Sex differences in cachexia outcomes and branched-chain amino acid metabolism following chemotherapy in aged mice.

Cachexia is a complex muscle wasting syndrome that affects the majority of hospitalized cancer patients receiving chemotherapy. It is often unresponsive to nutritional interventions, including provision of branched-chain amino acids (BCAAs: leucine, isoleucine and valine). BCAAs are anabolic for skeletal muscle. We wondered whether their ineffectiveness in managing cachexia might be related to altered metabolism of these amino acids, a subject that has received minimal attention. Because estrogen limits BCAA catabolism, we hypothesized that the effects of chemotherapy on cachexia in old mice would be worse in males compared to females, and that this would be related to greater tissue release of the BCAAs in males. To better reflect the age population for which cachexia is an issue, we treated aged male and female mice (18 ± 2 months) with the chemotherapy drug cocktail FOLFIRI (50 mg/kg 5-fluorouracil (5FU), 90 mg/kg Leucovorin, and 24 mg/kg CPT11) or vehicle twice per week for 6 weeks. This cocktail is used in treating colon cancer.

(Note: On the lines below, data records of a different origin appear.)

(** C16. The home page of an existing site always loads, and curation wins: on every
  reachable store the feed shows exactly the pinned documents in slot order, then
  recent posts; no document is repeated among pins and recent posts, nor
  among pins and all sections together (recent posts and sections may
  overlap); everything shown is published and is the current public version; each section is non-empty and belongs to its own
  category, and both recent posts and sections respect the limit. *)
Theorem home_feed_is_curated os db site n :
  codec_roundtrip -> no_content db ->
  let s := runs os db in
  site ∈ sites s ->
  exists feed pins, home_feed site n s = Ok feed /\ load_home_pins s = Ok pins /\
    ds_id <$> hf_pinned feed = pin_document_id <$> pins /\
    NoDup (ds_id <$> hf_pinned feed ++ hf_recent feed) /\
    NoDup (ds_id <$> hf_pinned feed ++ concat (sections_of feed).*2) /\
    NoDup (sections_of feed).*1 /\
    Forall (shown s) (hf_pinned feed ++ hf_recent feed ++ concat (sections_of feed).*2) /\
    Forall (fun x => x.2 <> [] /\ Forall (fun d => shown_category s (ds_id d) = Some x.1) x.2) (sections_of feed) /\
    (size_of (hf_recent feed) <= N.min n 500)%N /\
    (size_of (concat (sections_of feed).*2) <= N.min n 500)%N.
Proof.
  intros Hcodec Hdb%no_content_wf s Hsite. pose proof (runs_wf Hcodec os db Hdb) as Hwf. fold s in Hwf.
  clearbody s. clear Hdb.
  destruct (pins_load s (wf_pins _ (wf_is_rest _ Hwf))) as (pins & Hpins & Hpn & Hpp).
  destruct (load_pinned_all s pins Hwf Hpp) as (pinned & Hpinned & Ep & Hps).
  destruct (list_across_sites s (fetch_limit n pinned) Hwf) as (recent & Hrecent & Hrn & Hrs).
  destruct (without_pins_spec pinned (N.min n 500) recent) as (Hrsub & Hrsize & Hrun).
  destruct (listed_series s site 500 Hwf) as (listed & Hlisted & Hlin & Hlsite & Hlnd).
  rewrite Forall_forall in Hlin.
  destruct (feed_sections_spec sr_category_id
    (fun r n => list_published_in_series_with_connection site (sr_id r) n s) s pinned (N.min n 500) listed)
    as (ssec & remaining & Hssec & Hsb & Hssub & Hsg).
  { intros r k Hr. apply series_section; [done|by apply Hlin]. }
  destruct (plain_categories_spec s site) as [Hcnd Hcp].
  destruct (feed_sections_spec cr_id
    (fun c n => list_published_in_category_with_connection site (cr_id c) n OldestFirst s) s pinned remaining
    (plain_categories s site)) as (csec & budget & Hcsec & Hcb & Hcsub & Hcg).
  { intros c k _. by apply category_section. }
  set (feed := {| hf_pinned := pinned; hf_recent := without_pins pinned (N.min n 500) recent;
    hf_category_sections := (fun s => {| hcs_category := s.1; hcs_items := s.2 |}) <$> csec;
    hf_series_sections := (fun s => {| hss_series := s.1; hss_items := s.2 |}) <$> ssec |}).
  assert (sections_of feed = ((fun x => (sr_category_id x.1, x.2)) <$> ssec)
    ++ ((fun x => (cr_id x.1, x.2)) <$> csec)) as Esec.
  { unfold sections_of. cbn. by rewrite <-!list_fmap_compose. }
  assert (Forall (fun x => good_section s pinned x.1 x.2) (sections_of feed)) as Hgood.
  { rewrite Esec. apply Forall_app. split; by apply Forall_fmap. }
  assert (NoDup (sections_of feed).*1) as Hcats.
  { rewrite Esec, fmap_app, <-!list_fmap_compose.
    change (NoDup ((sr_category_id ∘ fst <$> ssec) ++ (cr_id ∘ fst <$> csec))).
    rewrite !list_fmap_compose. apply NoDup_app. split_and!.
    - by eapply sublist_keys_NoDup.
    - intros id (r & -> & Hr)%list_elem_of_fmap (c & E & Hc)%list_elem_of_fmap.
      eapply elem_of_sublist in Hr; [|exact Hssub]. eapply elem_of_sublist in Hc; [|exact Hcsub].
      rewrite Forall_forall in Hcp. rewrite Forall_forall in Hlsite. pose proof (Hlsite _ Hr).
      destruct (series_records_row s r (Hlin _ Hr)) as (row & _ & Hrow & _ & ? & ? & _).
      apply (Hcp _ Hc _ _ Hrow); congruence.
    - by eapply sublist_keys_NoDup. }
  assert (Forall (Forall (fun d => ds_id d ∉ (ds_id <$> pinned))) (sections_of feed).*2) as Hun.
  { apply Forall_fmap. eapply Forall_impl; [exact Hgood|]. by intros x (_ & _ & ?). }
  assert (Forall (Forall (shown s)) (sections_of feed).*2) as Hshown.
  { apply Forall_fmap. eapply Forall_impl; [exact Hgood|]. intros x (_ & [_ Hx] & _). cbn.
    eapply Forall_impl; [exact Hx|]. by intros d [? _]. }
  exists feed, pins. split_and!; [|done|exact Ep| | |done| | |exact Hrsize|].
  - unfold home_feed, ensure_site_exists. rewrite bool_decide_true by done. feed_cbn.
    rewrite Hpins. feed_cbn. rewrite Hpinned. feed_cbn.
    rewrite Hrecent. feed_cbn. rewrite Hlisted. feed_cbn.
    rewrite Hssec. feed_cbn. by rewrite Hcsec.
  - cbn. rewrite fmap_app. apply NoDup_app. split_and!; [by rewrite Ep| |by eapply sublist_keys_NoDup].
    intros id Hid (d & -> & Hd)%list_elem_of_fmap. rewrite Forall_forall in Hrun. by apply (Hrun d).
  - rewrite fmap_app. apply NoDup_app. split_and!; [by cbn; rewrite Ep| |].
    + intros id Hid (d & -> & Hd)%list_elem_of_fmap. by apply (concat_Forall _ _ Hun) in Hd.
    + eapply (sections_NoDup s); [done|]. eapply Forall_impl; [exact Hgood|]. by intros x (_ & ? & _).
  - rewrite !Forall_app. split_and!; [done|by eapply sublist_Forall|].
    apply Forall_forall. intros d Hd. by apply (concat_Forall _ _ Hshown) in Hd.
  - eapply Forall_impl; [exact Hgood|]. intros x (? & [_ Hx] & _). split; [done|].
    eapply Forall_impl; [exact Hx|]. by intros d [_ ?].
  - rewrite Esec, fmap_app, <-!list_fmap_compose.
    change (size_of (concat ((snd <$> ssec) ++ (snd <$> csec))) <= N.min n 500)%N.
    rewrite concat_app. unfold size_of in *. rewrite length_app. lia.
Qed.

Metabolism and concentrations of the BCAAs and their metabolites were measured in plasma and tissues. There was a main effect of chemotherapy, reflected in reduced body weight, skeletal muscle, myofibrillar protein content, anabolic signalling and protein synthesis. In response to chemotherapy, males showed worsened outcomes for skeletal muscle weight and ubiquitinated proteins; they also had higher total plasma BCAAs but reduced muscle BCAAs. There was a main effect of chemotherapy in reducing the expression of the BCAA transporter LAT1. In response to chemotherapy, gastrocnemius muscle of males but not females had reduced inhibitory phosphorylation of BCKD-E1αser293, corresponding with increased activity of this enzyme. Chemotherapy reduced muscle and liver ketoacids of the BCAAs only in females. These data suggest that sex differences in BCAA catabolism may be linked to the severity of chemotherapy-induced muscle damage and interventions against cachexia need to take this into account.